A noteworthy poll for two reasons, not including the fact that it’s one of the worst of his presidency. One: Quinnipiac traditionally skews blue. Their numbers for Trump were consistently among the worst of any pollster during his presidency. Biden sitting at 42 in a Q-poll is seriously bad vibes for the White House.
Two: This poll was conducted from Friday through Monday, after Biden announced his dubious new federal vaccine mandate for businesses with more than 100 employees. (Weirdly, Quinnipiac didn’t ask a question about that. Or, if they did, the data isn’t being published today.) Is his dismal job approval being driven in part by a backlash to the new mandate? That would be surprising since the mandate itself has polled well so far, but not impossible.
Overall, though, the story is familiar. Terrible COVID numbers lately combined with an inexcusable fiasco in evacuating from Afghanistan means a lot of unhappy Americans.
Eighteen points underwater with independents and a mere two points above water with women portends a beating for Democrats next fall if it doesn’t turn around.
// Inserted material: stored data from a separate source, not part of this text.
(** [scanstring] with [strict=True], entered after the opening quote.
    [STRINGCHUNK] takes the characters up to the first quote, backslash or
    control character; the loop below takes them one at a time. *)
Fixpoint scanstring (s : pystr) (chunks : pystr) : res (pystr * pystr) :=
  match s with
  | [] => inl unterminated
  | c :: s1 =>
      if c =? quote then inr (chunks, s1)
      else if c =? backslash then
        match s1 with
        | [] => inl unterminated
        | esc :: s2 =>
            if negb (esc =? 117) then
              match backslash_char esc with
              | None => inl (JSONDecodeError (lit "Invalid \escape"))
              | Some char => scanstring s2 (chunks ++ [char])
              end
            else
              match s2 with
              | h1 :: h2 :: h3 :: h4 :: s3 =>
                  match decode_hex4 h1 h2 h3 h4 with
                  | inl e => inl e
                  | inr uni =>
                      if (55296 <=? uni) && (uni <=? 56319) then
                        match s3 with
                        | b :: u :: g1 :: g2 :: g3 :: g4 :: s4 =>
                            if (b =? backslash) && (u =? 117) then
                              match decode_hex4 g1 g2 g3 g4 with
                              | inl e => inl e
                              | inr uni2 =>
                                  if (56320 <=? uni2) && (uni2 <=? 57343) then
                                    scanstring s4
                                      (chunks ++
                                       [65536 + Z.lor (Z.shiftl (uni - 55296) 10)
                                                      (uni2 - 56320)])
                                  else scanstring s3 (chunks ++ [uni])
                              end
                            else scanstring s3 (chunks ++ [uni])
                        | _ =>
                            match strip_prefix [backslash; 117] s3 with
                            | Some _ => inl invalid_uXXXX
                            | None => scanstring s3 (chunks ++ [uni])
                            end
                        end
                      else scanstring s3 (chunks ++ [uni])
                  end
              | _ => inl invalid_uXXXX
              end
        end
      else if c <=? 31 then
        inl (JSONDecodeError (lit "Invalid control character at"))
      else scanstring s1 (chunks ++ [c])
  end.
Lemma class_index_decoded (output0 : ndarray float) (nrows ncols i : nat)
    (num_classes : Z) :
  i < nrows ->
  class_index
    (nd_vector (map (fun i => Z.of_nat (argmax (row (np_squeeze output0) ncols i)))
                  (seq 0 nrows)))
    i num_classes
  = Ok (decoded output0 ncols num_classes i).
Proof.
  intros Hi. unfold decoded.
  apply class_index_vector.
  exact (nth_error_map_seq
           (fun i => Z.of_nat (argmax (row (np_squeeze output0) ncols i)))
           nrows i Hi).
Qed.

Lemma np_squeeze_one_row {A} (a : ndarray A) (ncols : nat) :
  shape a = [1; ncols] -> length (shape (np_squeeze a)) < 2.
Proof.
  intros H. unfold np_squeeze. cbn [shape]. rewrite H. cbn [filter Nat.eqb negb].
  destruct (negb (Nat.eqb ncols 1)); simpl; lia.
Qed.

Section Runs.

Variable BS : Type.
Variable C : collaborators BS.

(** **** The streaming variant *)

Lemma queue_display_ok (image_files : list string) (predictions : ndarray Z)
    (num_classes : Z) (i : nat) (ci : ndarray Z) (w : world BS) :
  i < length image_files ->
  class_index predictions i num_classes = Ok ci ->
  bind (lift (list_getitem image_files i)) (fun file =>
    bind (call_imread C file) (fun image =>
      bind (lift (class_index predictions i num_classes)) (fun ci =>
        display_imagenet_prediction image ci))) w
  = (Ok tt,
     mk_world (extractor w)
       (trace w ++ [Imread (nth i image_files EmptyString);
                    DisplayImagenetPrediction
                      (imread C (nth i image_files EmptyString)) ci])).
Proof.
  intros Hi Hci.
  rewrite (list_getitem_ok image_files i EmptyString Hi), bind_lift_ok.
  unfold call_imread. rewrite bind_bind, bind_emit, bind_ret, Hci, bind_lift_ok.
  unfold display_imagenet_prediction, emit. cbn [extractor trace].
  now rewrite <- app_assoc.
Qed.

Lemma queue_display_out (image_files : list string) (predictions : ndarray Z)
    (num_classes : Z) (i : nat) (w : world BS) :
  length image_files <= i ->
  bind (lift (list_getitem image_files i)) (fun file =>
    bind (call_imread C file) (fun image =>
      bind (lift (class_index predictions i num_classes)) (fun ci =>
        display_imagenet_prediction image ci))) w
  = (Err IndexError, w).
Proof.
  intros Hi. now rewrite (list_getitem_out image_files i Hi), bind_lift_err.
Qed.

(** The run up to the display loop. *)
Lemma queue_run_unfold (image_path : string) (layer_names : list string)
    (batch_size num_classes : Z) (st : BS) :
  classification_queue_input C image_path layer_names batch_size num_classes
    (initial st)
  = let image_files := find_files C image_path extensions in
    let reply := queue_reply C image_path layer_names st in
    bind (lift (list_getitem (layers (fst reply)) 0)) (fun output0 =>
      bind (lift (np_argmax_axis1 (np_squeeze output0))) (fun predictions =>
        for_each (range batch_size) (fun i =>
          bind (lift (list_getitem image_files i)) (fun file =>
            bind (call_imread C file) (fun image =>
              bind (lift (class_index predictions i num_classes)) (fun ci =>
                display_imagenet_prediction image ci))))))
      (mk_world (snd reply)
         [FindFiles image_path extensions; EnqueueImageFiles image_files;
          FeedForwardBatch layer_names None true]).
Proof.
  unfold classification_queue_input, call_find_files, queue_reply.
  rewrite bind_bind, bind_emit, bind_ret.
  unfold call_enqueue_image_files, call_feed_forward_batch, initial.
  unfold bind at 1. cbn [extractor trace app].
  unfold bind at 1. cbn [extractor trace app].
  destruct (feed_forward_batch C layer_names None true _) as [outputs st'].
  reflexivity.
Qed.
Lemma get_positive_float_outcome (prompt : string) (lo hi : R)
    (default_value : option pyfloat) (stdin : list string) :
  (snd (get_positive_float py_strip py_float float_str prompt (Finite lo) (Finite hi)
          default_value stdin) = Raised EOFError)
  \/ exists (read : list string) (line : string) (rest : list string) (v : pyfloat),
       stdin = (read ++ line :: rest)%list
       /\ snd (get_positive_float py_strip py_float float_str prompt (Finite lo)
                 (Finite hi) default_value stdin) = Returned v rest
       /\ ((py_strip line = "" /\ default_value = Some v)
           \/ (py_float (py_strip line) = Some v /\ within lo hi v)).
Proof.
  induction stdin as [|line rest IH]; [now left|].
  assert (Hnext :
    snd (get_positive_float py_strip py_float float_str prompt (Finite lo) (Finite hi)
           default_value rest) = Raised EOFError
    \/ exists (read : list string) (l : string) (rest' : list string) (v : pyfloat),
         line :: rest = (read ++ l :: rest')%list
         /\ snd (get_positive_float py_strip py_float float_str prompt (Finite lo)
                   (Finite hi) default_value rest) = Returned v rest'
         /\ ((py_strip l = "" /\ default_value = Some v)
             \/ (py_float (py_strip l) = Some v /\ within lo hi v))).
  { destruct IH as [IH | (read & l & rest' & v & Heq & Hres & Hacc)]; [now left|].
    right. exists (line :: read), l, rest', v. split; [now rewrite Heq|]. now split. }
  cbn [get_positive_float].
  assert (Hp :
    let parse :=
      match py_float (py_strip line) with
      | None =>
          after [prompted prompt; printed "✗ Please enter a valid number"]
            (get_positive_float py_strip py_float float_str prompt (Finite lo)
               (Finite hi) default_value rest)
      | Some value =>
          if flt value (Finite lo)
          then
            after [prompted prompt;
                   printed ("✗ Value must be at least " ++ float_str (Finite lo) ++ "mm")]
              (get_positive_float py_strip py_float float_str prompt (Finite lo)
                 (Finite hi) default_value rest)
          else if fgt value (Finite hi)
          then
            after [prompted prompt;
                   printed ("✗ Value must be at most " ++ float_str (Finite hi) ++ "mm")]
              (get_positive_float py_strip py_float float_str prompt (Finite lo)
                 (Finite hi) default_value rest)
          else ([prompted prompt], Returned value rest)
      end in
    snd parse = Raised EOFError
    \/ exists (read : list string) (l : string) (rest' : list string) (v : pyfloat),
         line :: rest = (read ++ l :: rest')%list
         /\ snd parse = Returned v rest'
         /\ ((py_strip l = "" /\ default_value = Some v)
             \/ (py_float (py_strip l) = Some v /\ within lo hi v))).
  { cbv zeta. destruct (py_float (py_strip line)) as [value|] eqn:Hf; [|exact Hnext].
    destruct (flt value (Finite lo)) eqn:H1; [exact Hnext|].
    destruct (fgt value (Finite hi)) eqn:H2; [exact Hnext|].
    right. exists [], line, rest, value. split; [reflexivity|]. split; [reflexivity|].
    right. split; [exact Hf | now apply range_check_within]. }
  destruct (String.eqb (py_strip line) "") eqn:Hblank; [|exact Hp].
  destruct default_value as [d|]; [|exact Hp].
  right. exists [], line, rest, d. split; [reflexivity|]. split; [reflexivity|].
  left. split; [now apply String.eqb_eq | reflexivity].
Qed.
Lemma checkCargoToml_sees_generated_patch_witness :
  let issues := [ {| name := "blake3"; currentVersion := "1.8.3";
                     maxCompatible := "1.5.0"; firstIncompatible := None;
                     reason := "Requires edition 2024"; usedBy := [];
                     source := None |} ] in
  let before := "[package]" +:+ nl +:+ "name = " +:+ dq +:+ "app" +:+ dq +:+ nl +:+ nl in
  let w := {| files := {[ "app/Cargo.toml" :=
                            before +:+ generatePatchSection issues +:+ nl ]};
              dirs := ["app"]; read_only := false; script := [] |} in
  exists (hasRustVersion : bool) (rustVersion : option string) (path : string),
    fst (run (checkCargoToml "app") w) =
    Ok (TomlPresent hasRustVersion rustVersion true path).
Proof.
  intros issues before w.
  apply (checkCargoToml_sees_generated_patch "app" before nl issues (mkSt w []));
    vm_compute; reflexivity.
Defined.

Lemma search_match_field (key s v : string) :
  search (match_field key) s = Some v ->
  (exists t : string, match_field key t = Some v) /\
  is_Some (search (match_key key) s).
Proof.
  induction s as [|a r IH]; cbn [search].
  - destruct (match_field key EmptyString) as [v'|] eqn:E; [|discriminate].
    intros [= <-]. split; [eauto|].
    unfold match_field in E. destruct (match_key key EmptyString); [eauto|discriminate].
  - destruct (match_field key (String a r)) as [v'|] eqn:E.
    + intros [= <-]. split; [eauto|].
      unfold match_field in E.
      destruct (match_key key (String a r)); [eauto|discriminate].
    + intros Hs. destruct (IH Hs) as [Ht Hk]. split; [exact Ht|].
      destruct (match_key key (String a r)); [eauto|exact Hk].
Qed.

(** X13. The manifest record is consistent: whenever [checkCargoToml]
    returns, either the manifest does not exist and the record is
    [{ exists: false }], or the record carries the manifest path, and
    a [rustVersion] that is present is not empty, holds no double
    quote and comes with [hasRustVersion = true]. *)
Theorem checkCargoToml_consistent {W : Type} `{Sys W}
    (projectPath : string) (s : St W) (info : CargoTomlInfo) :
  fst (checkCargoToml projectPath s) = Ok info ->
  match info with
  | TomlAbsent =>
      existsSync (path_join [projectPath; "Cargo.toml"]) (world s) = false
  | TomlPresent hasRustVersion rustVersion hasPatchSection path =>
      existsSync (path_join [projectPath; "Cargo.toml"]) (world s) = true /\
      path = path_join [projectPath; "Cargo.toml"] /\
      (forall v : string, rustVersion = Some v ->
         hasRustVersion = true /\ v <> EmptyString /\ includes dq v = false)
  end.
Proof.
  destruct s as [w t]. unfold checkCargoToml. run_calls.
  destruct (existsSync (path_join [projectPath; "Cargo.toml"]) w) eqn:Hex.
  - destruct (readFileSync (path_join [projectPath; "Cargo.toml"]) w)
      as [content|msg]; [|discriminate].
    intros [= <-]. split; [reflexivity|]. split; [reflexivity|].
    intros v Hv. apply search_match_field in Hv as [[line Ht] [r Hk]].
    rewrite Hk. split; [reflexivity|].
    apply match_field_piece in Ht as (Hne & Hq & _). now split.
  - now intros [= <-].
Qed.
(** X13: if the first [j] requests fail and request [j] answers 200 with no
    error, with [j < maxRetries], then [fetchWithRetry] returns that
    response with a nil error after [j + 1] requests and the [j] waits
    [fetch_wait 0 .. fetch_wait (j-1)]; nothing is requested or slept
    after the success. *)
Theorem fetchWithRetry_returns_first_success conv get draws maxRetries j :
  is_int64 maxRetries ->
  (j < Z.to_nat maxRetries)%nat ->
  (forall k, (k < j)%nat -> attempt get k = Failure) ->
  attempt get j = Success ->
  fetchWithRetry conv get draws maxRetries
  = (Returned (fst (get j)) None, S j, map (fetch_wait draws) (seq 0 j)).
Proof.
  intros Hmr Hj Hf Hs.
  exact (retry_loop_first_success conv get draws maxRetries Hmr j
           (Z.to_nat maxRetries) 0%nat None None
           (Nat.add_0_r _) Hj Hf Hs).
Qed.

Lemma fetchWithRetry_returns_first_success_witness :
  fetchWithRetry amd64_conv
    (fun k => if Nat.ltb k 2 then (None, Some 7%nat)
              else (Some (mkResponse 200), None))
    (fun _ => 123456789012) 5
  = (Returned (Some (mkResponse 200)) None, 3%nat,
     [56787778; 56788395]).
Proof.
  refine (eq_trans
            (fetchWithRetry_returns_first_success amd64_conv _ _ 5 2 _ _ _ _)
            _).
  - vm_compute; split; discriminate.
  - vm_compute; lia.
  - intros [|[|k]] Hk; [reflexivity | reflexivity | lia].
  - reflexivity.
  - vm_compute. reflexivity.
Defined.

(** X14: if none of the [maxRetries] requests succeeds, [fetchWithRetry] makes
    exactly [maxRetries] requests, sleeps between them but not after the
    last, and returns the last request's response and error as they are:
    for a last answer with a status other than 200 the returned error is
    nil.  For [maxRetries <= 0] it requests nothing and returns
    [(nil, nil)]. *)
Theorem fetchWithRetry_exhausted conv get draws maxRetries :
  is_int64 maxRetries ->
  (forall k, (k < Z.to_nat maxRetries)%nat -> attempt get k = Failure) ->
  fetchWithRetry conv get draws maxRetries
  = (match Z.to_nat maxRetries with
     | O => Returned None None
     | S r => Returned (fst (get r)) (snd (get r))
     end,
     Z.to_nat maxRetries,
     map (fetch_wait draws) (seq 0 (Nat.pred (Z.to_nat maxRetries)))).
Proof.
  intros Hmr Hf.
  exact (retry_loop_exhausted conv get draws maxRetries Hmr
           (Z.to_nat maxRetries) 0%nat None None (Nat.add_0_r _) Hf).
Qed.

Lemma fetchWithRetry_exhausted_witness :
  fetchWithRetry amd64_conv (fun _ => (Some (mkResponse 503), None))
                 (fun _ => 0) 3
  = (Returned (Some (mkResponse 503)) None, 3%nat, [0; 0]).
Proof.
  refine (eq_trans (fetchWithRetry_exhausted amd64_conv _ _ 3 _ _) _).
  - vm_compute; split; discriminate.
  - intros k _. reflexivity.
  - vm_compute. reflexivity.
Defined.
Biden’s numbers on handling the virus have dropped from 53/40 in June to 48/49 following Delta’s rampage across the southeastern U.S. And his handling of foreign policy in the aftermath of the Kabul debacle is in the toilet at 34/59. Approval of how he’s handling his duties as commander-in-chief isn’t much better at 40/55.
He wagered that public euphoria at finally being out of Afghanistan after 20 years would eventually overcome disgust for the way we left. He won his bet that the public would approve of withdrawal, with a 54/41 majority in favor. But, ah…
Maybe in time the humiliation Americans feel over bugging out and leaving U.S. citizens behind will ease, replaced by gratitude that we’re no longer bogged down there. But it ain’t today.
His approval in RCP’s polling average has dipped to 45.0 percent, the worst of his presidency to date:
Biden hasn’t approached Trump’s lowest approval numbers yet but there’s a theory that his floor in polling will turn out to be lower than Trump’s was. Trump could never do worse than 37 percent because a sizable majority of Republicans came to define their political identity in terms of loyalty to him personally. He’d never lose that 37 percent, no matter what he did. Biden doesn’t have the luxury of that same kind of cult of personality. Democrats are more of an old-fashioned coalition of interest groups and those interest groups can grow disenchanted if their leadership doesn’t deliver for them.
So what happens if progressives and centrists end up not being able to get together on the reconciliation infrastructure bill and the package collapses? What happens when lefties who are excited about the new compromise voting bill that Democrats have written realize that Joe Manchin will vote for it but won’t end the filibuster to help pass it? What happens if Delta lingers, economic growth is slow, job opportunities for the unemployed shrink, but Congress refuses to reinstate beefed-up federal unemployment help for those out of work?
Is there a point at which some disaffected Democratic voters bolt and the bottom drops out for Biden?
Looking again at his approval in the Quinnipiac poll, you can see why he might have felt desperate enough to roll the dice on a probably illegal federal vaccine mandate. For Democrats, so much depends on getting the country turned around from COVID, as a basic health matter and in terms of economic growth, that he’s willing to try virtually anything at this point to make it happen. (Scroll through FiveThirtyEight’s round-up of generic ballot polling and you’ll find the Democrats’ lead shrinking from the high single digits in August to low single digits or even lately.) As for Afghanistan, he’s probably underestimating the extent to which raw partisanship will lead Republicans to keep the subject front and center in campaigning. GOPers split 27/70 here on whether the U.S. should have withdrawn all troops and just 48/45 on whether ending the war was the right call. Isolationism has suddenly become less appealing for righties now that it’s a Democrat calling for it.
I’ll leave you with Greg Abbott’s take on Biden’s mandate. “Supersede” is the wrong word here but I think he’s right on the substance. SCOTUS will decide that the Commerce Clause doesn’t allow the president to usurp the states’ police powers over public health under the Tenth Amendment. We’ll see how Democratic opinion on Biden’s job performance shifts once that ruling comes down.
Greg Abbott claims governors' orders supersede presidential orders, "I believe that the governors' orders will supersede the president's orders because the president does not have the authority to impose this."